Réalisateur : Gabriele Muccino
Acteurs : Pierfrancesco Favino, Micaela Ramazzotti, Kim Rossi Stuart, Claudio Santamaria,...
Budget : -
Distributeur : ARP Selection
Nationalité : Italien.
Genre : Comédie Dramatique, Drame, Comédie.
Durée : 2h15min.

Synopsis :
C’est l’histoire de quatre amis, racontée sur quarante ans, en Italie, des années 1980 à aujourd’hui.
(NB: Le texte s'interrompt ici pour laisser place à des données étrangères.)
Lemma links_runComputeShader n dt g :
  computeLinked (runComputeShader n dt g) = computeLinked g
  /\ renderLinked (runComputeShader n dt g) = renderLinked g
  /\ currentProgram (runComputeShader n dt g)
     = if computeLinked g then Some computeShaderProgram else currentProgram g.
Proof.
  unfold runComputeShader, glMemoryBarrier.
  set (g1 := glUseProgram computeShaderProgram g).
  set (g2 := glUniform1f_deltaTime dt g1).
  destruct (links_glUseProgram computeShaderProgram g) as (A1 & B1 & C1).
  destruct (links_glUniform1f dt g1) as (A2 & B2 & C2).
  destruct (links_glDispatchCompute (n / 256) g2) as (A3 & B3 & C3).
  change (computeLinked (emit ?c ?x)) with (computeLinked x).
  change (renderLinked (emit ?c ?x)) with (renderLinked x).
  change (currentProgram (emit ?c ?x)) with (currentProgram x).
  fold g1 in A1, B1, C1. fold g2 in A2, B2, C2.
  rewrite A3, B3, C3, A2, B2, C2, A1, B1, C1. auto.
Qed.

Lemma current_program_linked_runComputeShader n dt g :
  current_program_linked g -> current_program_linked (runComputeShader n dt g).
Proof.
  unfold current_program_linked. intros W p.
  destruct (links_runComputeShader n dt g) as (Ec & Er & Hcur).
  rewrite Hcur. destruct p; cbn [linked]; rewrite ?Ec, ?Er.
  - destruct (computeLinked g) eqn:E; auto. intros H. rewrite <- E. apply (W _ H).
  - destruct (computeLinked g); [discriminate|]. intros H. apply (W _ H).
Qed.

Lemma links_renderParticles n mvp g :
  computeLinked (renderParticles n mvp g) = computeLinked g
  /\ renderLinked (renderParticles n mvp g) = renderLinked g
  /\ currentProgram (renderParticles n mvp g)
     = if renderLinked g then Some renderShaderProgram else currentProgram g.
Proof.
  unfold renderParticles, glDrawArrays_points.
  set (g1 := glUseProgram renderShaderProgram g).
  destruct (links_glUseProgram renderShaderProgram g) as (A1 & B1 & C1).
  destruct (links_glUniformMatrix4fv mvp g1) as (A2 & B2 & C2).
  fold g1 in A1, B1, C1.
  change (computeLinked (emit ?c ?x)) with (computeLinked x).
  change (renderLinked (emit ?c ?x)) with (renderLinked x).
  change (currentProgram (emit ?c ?x)) with (currentProgram x).
  change (computeLinked (write_framebuffer ?c ?x)) with (computeLinked x).
  change (renderLinked (write_framebuffer ?c ?x)) with (renderLinked x).
  change (currentProgram (write_framebuffer ?c ?x)) with (currentProgram x).
  change (computeLinked (emit ?c ?x)) with (computeLinked x).
  change (renderLinked (emit ?c ?x)) with (renderLinked x).
  change (currentProgram (emit ?c ?x)) with (currentProgram x).
  rewrite A2, B2, C2, A1, B1, C1. auto.
Qed.

Lemma links_display n cam g :
  computeLinked (display n cam g) = computeLinked g
  /\ renderLinked (display n cam g) = renderLinked g
  /\ currentProgram (display n cam g)
     = if renderLinked g then Some renderShaderProgram else currentProgram g.
Proof.
  unfold display.
  change (computeLinked (emit ?c ?x)) with (computeLinked x).
  change (renderLinked (emit ?c ?x)) with (renderLinked x).
  change (currentProgram (emit ?c ?x)) with (currentProgram x).
  apply (links_renderParticles n cam (glClear g)).
Qed.

Lemma current_program_linked_display n cam g :
  current_program_linked g -> current_program_linked (display n cam g).
Proof.
  unfold current_program_linked. intros W p.
  destruct (links_display n cam g) as (Ec & Er & Hcur).
  rewrite Hcur. destruct p; cbn [linked]; rewrite ?Ec, ?Er.
  - destruct (renderLinked g); [discriminate|]. intros H. apply (W _ H).
  - destruct (renderLinked g) eqn:E; auto. intros H. rewrite <- E. apply (W _ H).
Qed.

Lemma current_program_linked_loop_body n cam d f :
  current_program_linked (gl d) -> current_program_linked (gl (loop_body n cam d f)).
Proof.
  intros W. unfold loop_body. cbn [gl]. apply current_program_linked_display.
  destruct (frame_paused f); cbn [negb]; auto using current_program_linked_runComputeShader.
Qed.
(** * SmartChunker (queries/chunker.py): token estimation, greedy chunking,
    prompt rendering and statistics.

    The Python code is embedded shallowly.  A [str] is a list of Unicode code
    points, a message row (a [dict] returned by the query layer) is a record
    of the keys the chunker reads, and the two floating-point expressions of
    the module ([len(...) * 1.3] and [round(total / len, 1)]) are evaluated
    with a small exact model of binary64 rounding. *)

From Stdlib Require Import String Ascii ZArith NArith Bool List Lia.
Import ListNotations.
Open Scope Z_scope.

(** ** Python strings *)

Module PyStr.

(** A code point, and a [str]. *)
Definition char : Type := N.
Definition str : Type := list char.

Definition char_of_ascii (a : ascii) : char := N_of_ascii a.

Fixpoint str_of_string (s : string) : str :=
  match s with
  | EmptyString => []
  | String a s' => char_of_ascii a :: str_of_string s'
  end.

(** [str.isspace] for one code point: the table CPython uses for
    [str.split()] and [str.strip()] without arguments. *)
Definition isspace (c : char) : bool :=
  ((9 <=? c) && (c <=? 13)             (* \t \n \v \f \r *)
   || (28 <=? c) && (c <=? 32)         (* FS GS RS US and the space *)
   || (c =? 133) || (c =? 160)         (* NEL, no-break space *)
   || (c =? 5760)                      (* U+1680 *)
   || (8192 <=? c) && (c <=? 8202)     (* U+2000 .. U+200A *)
   || (c =? 8232) || (c =? 8233)       (* U+2028, U+2029 *)
   || (c =? 8239) || (c =? 8287)       (* U+202F, U+205F *)
   || (c =? 12288))%N.                 (* U+3000 *)

(** Truth value of a [str]: empty strings are false. *)
Definition truthy (s : str) : bool :=
  match s with [] => false | _ :: _ => true end.
Lemma close_accounted env w : accounted w -> accounted (snd (close env w)).
Proof.
  intros H. rewrite close_run. cbn [snd].
  destruct (_client (self w)) as [c|] eqn:Ec.
  - eapply accounted_clear; [exact Ec | reflexivity | exact H].
  - now apply accounted_quiet.
Qed.

Lemma execute_query_accounted sql max_rows env w :
  accounted w -> accounted (snd (execute_query sql max_rows env w)).
Proof.
  intros H. rewrite execute_query_run. cbv zeta.
  assert (H1 : accounted (log EvRelease (log EvAcquire w))).
  { apply accounted_log; [reflexivity|]. now apply accounted_log. }
  destruct (_client (self w)) as [c|]; [|exact H1].
  match goal with
  | |- context [log (EvQuery ?i ?q ?t ?p) (query_submitted ?x)] =>
      assert (H2 : accounted (log (EvQuery i q t p) (query_submitted x)))
        by (apply accounted_log; [reflexivity | exact H1])
  end.
  destruct (client_query env (queries w) c sql) as [job iterator | exc];
    [exact H2|].
  destruct (is_google_api_call_error exc); [|exact H2].
  rewrite maybe_refresh_run.
  destruct (is_auth_code (exc_code exc)); [|exact H2].
  match goal with
  | |- context [refresh_client env ?x] =>
      pose proof (refresh_client_accounted env x H2) as H3;
      destruct (refresh_client env x) as [[[] | e] w3]
  end; [exact H3|].
  destruct e; exact H3.
Qed.

Lemma run_calls_accounted cs env w : accounted w -> accounted (run_calls cs env w).
Proof.
  revert w. induction cs as [|c cs IH]; intros w H; [exact H|].
  unfold run_calls. simpl. apply IH. destruct c; simpl.
  - now apply refresh_client_accounted.
  - now apply close_accounted.
  - rewrite get_table_schema_world.
    destruct (_client (self w)); now apply accounted_quiet.
  - now apply execute_query_accounted.
Qed.

(** X16: in every world a service reaches from its construction, by any
    calls and whatever its collaborators answer, each handle it has built
    is either the one installed, and then not closed, or has been closed,
    and then is not installed: at most one handle is live, and none is
    left open behind. *)
Theorem one_live_handle env default_project query_timeout_seconds row_chunk_size
    calls h :
  let w := run_calls calls env
                     (new_service default_project query_timeout_seconds
                                  row_chunk_size) in
  (h < clients w)%nat ->
  (In h (closed_handles (trace w))
   /\ forall c, _client (self w) = Some c -> client_id c <> h)
  \/ (~ In h (closed_handles (trace w))
      /\ exists c, _client (self w) = Some c /\ client_id c = h).
Proof.
  cbv zeta. intros Hh.
  set (w := run_calls calls env _) in *.
  assert (Hok : handles_ok w)
    by apply run_calls_handles, handles_ok_new_service.
  assert (Hacc : accounted w).
  { apply run_calls_accounted. intros k Hk. simpl in Hk. lia. }
  destruct (Hacc h Hh) as [Hin | (c & Hc & Hid)].
  - left. split; [exact Hin|]. intros c Hc Hid.
    destruct (ok_live _ Hok c Hc) as (_ & Hfresh). apply Hfresh. now rewrite Hid.
  - right. split; [|now exists c].
    destruct (ok_live _ Hok c Hc) as (_ & Hfresh). now rewrite <- Hid.
Qed.

(** Built twice, closed by the second refresh and by [close]: handle 0 is
    closed and not installed. *)
Lemma one_live_handle_witness :
  let w := run_calls [CallRefresh; CallRefresh; CallClose] Sample.env
                     (new_service None 300 500) in
  (In 0%nat (closed_handles (trace w))
   /\ forall c, _client (self w) = Some c -> client_id c <> 0%nat)
  \/ (~ In 0%nat (closed_handles (trace w))
      /\ exists c, _client (self w) = Some c /\ client_id c = 0%nat).
Proof.
  apply (one_live_handle Sample.env None 300 500
           [CallRefresh; CallRefresh; CallClose] 0%nat).
  vm_compute. repeat constructor.
Defined.

End LiveHandle.

(** ** server.py: the envelopes of the tools *)

Section ToolEnvelopes.

Import Utils Server.

(** X17: the schema tool answers every failure of the server's own kinds
    with an envelope: a table the warehouse does not find gives code
    [TABLE_NOT_FOUND] with the message naming the reference and no detail,
    a missing service gives [SCHEMA_ERROR]; an error envelope has no other
    code than these two, every envelope carries the request id of the
    call, a success echoes the dataset id and the table name, and only an
    exception foreign to the server's hierarchy can leave the tool. *)
Theorem schema_tool_envelopes env g request_id dataset_id table_name :
  let run := get_table_schema env request_id dataset_id table_name g in
  (forall service c table_ref message,
      BIGQUERY g = Some service ->
      Service._client (Service.self service) = Some c ->
      table_ref = Service._build_table_reference dataset_id table_name
                    (Service.project c) ->
      Service.client_get_table env c table_ref = Service.LookupRaise (NotFound message) ->
      fst run = Return (Failure request_id
                          {| code := str "TABLE_NOT_FOUND";
                             message := str "Table '" ++ table_ref
                                        ++ str "' was not found";
                             detail := None |}))
  /\ (BIGQUERY g = None ->
      run = (Return (Failure request_id
                       {| code := str "SCHEMA_ERROR";
                          message := str "Unable to load schema";
                          detail := Some (str "BigQuery service has not been initialized") |}),
             g))
  /\ (forall e, fst run = Raise e -> server_error_text e = None)
  /\ (forall id payload, fst run = Return (Success id payload) ->
      id = request_id /\ Server.dataset_id payload = dataset_id
      /\ Server.table_name payload = table_name)
  /\ (forall id err, fst run = Return (Failure id err) ->
      id = request_id
      /\ (code err = str "TABLE_NOT_FOUND" \/ code err = str "SCHEMA_ERROR")).
Proof.
  cbv zeta. unfold get_table_schema, call_schema_service.
  split; [|split; [|split; [|split]]].
  - intros service c table_ref msg Hs Hc -> Hm. rewrite Hs.
    destruct (Service.get_table_schema dataset_id table_name env service)
      as [r service'] eqn:Er.
    assert (Hr : r = fst (Service.get_table_schema dataset_id table_name env service))
      by now rewrite Er.
    rewrite get_table_schema_result, Hc in Hr. cbv zeta in Hr. rewrite Hm in Hr.
    subst r. reflexivity.
  - intros ->. reflexivity.
  - intros e.
    destruct (BIGQUERY g) as [service|]; [|discriminate].
    destruct (Service.get_table_schema dataset_id table_name env service)
      as [[schema | exc] service']; [discriminate|].
    destruct exc; simpl; intros H; inversion H; reflexivity.
  - intros id payload.
    destruct (BIGQUERY g) as [service|]; [|discriminate].
    destruct (Service.get_table_schema dataset_id table_name env service)
      as [[schema | exc] service'].
    + intros H. inversion H. repeat split.
    + destruct exc; simpl; discriminate.
  - intros id err.
    destruct (BIGQUERY g) as [service|].
    + destruct (Service.get_table_schema dataset_id table_name env service)
        as [[schema | exc] service']; [discriminate|].
      destruct exc; simpl; intros H; inversion H; split; auto.
    + intros H. inversion H. split; auto.
Qed.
La chronique de leurs espoirs, de leurs désillusions, de leurs amours, et surtout, de leur amitié.



Critique :


Deux ans après le succès de son excellent Une famille italienne, Gabriele Muccino revient dans les salles avec - sans doute - son oeuvre la plus ambitieuse de récente mémoire : Nos Plus Belles Années, autant hommage sincère et déclaré au monument Nous nous sommes tant aimés d'Ettore Scola, qu'une péloche personnelle et parsemée de vraies idées autobiographiques.
Récit choral démêlé sur plus ou moins quatre décennies - du début des années 80 à nos jours - et enrichie par une pluie de talents italiens talentueux (Pierfrancesco Favino, Micaela Ramazzotti, Kim Rossi Stuart ou encore Claudio Santamaria), le film se fait une épopée passionnée et sincère sur l'amitié vissée, entre amours et trahisons, éloignements et rêves brisés, sur les atermoiements existentiels de quatre amis (Giulio, Gemma, Paolo et Riccardo); où comment le chaos apparemment inexplicable de la vie et du naturel confondant avec lequel le temps agit sur les chemins les plus tourmentés, sculptent nos destinées.

Copyright ARP Sélection

Pas si éloigné finalement, du Suspiria de Luca Guadagnino dans son procédé de réappropriation d'une oeuvre phare (ici Nous nous sommes tant aimés d'Ettore Scola, dont la présence est reconnaissable dans quasiment tous les bords de la pellicule), pour mieux mettre en scène un long-métrage diamétralement différent malgré une narration de base semblable (l'histoire de quatre amis sur une longue période, avec un triangle amoureux en son centre) et des thèmes similaires (ici l'idéalisme, le carriérisme et l'intellectualisme se heurtent continuellement); Nos Plus Belles Années a neanmoins pour lui une empreinte d'auteur claire et tangible, qui reflète pleinement la poésie tendre et mature de son auteur, ici en totale possession de ses moyens et de son cinéma.
Si le film de Scola prenait place dans une Italie engagée et plus politisée, celui de Muccino se fait le miroir d'une société contemporaine - italienne comme mondiale - plus désenchantée dans sa représentation lucide de la déconnexion progressive entre les hommes et les institutions; une génération constamment tiraillée entre espoirs et désillusions, née dans le mouvement de protestation et d'action collective des étudiants - en 68, comme en France -, qui s'est vite vu submergée par l'avènement d'Internet et des révolutions sociales.
Lucide donc mais pas moins optimiste (même dans son pessimisme, aussi contradictoire que cela puisse paraître), tant le cinéaste assure que même malgré nos erreurs, le temps trouve toujours le moyen d'arranger les choses et, avec une ironie folle, nous ramène toujours au point de départ un jour où l'autre.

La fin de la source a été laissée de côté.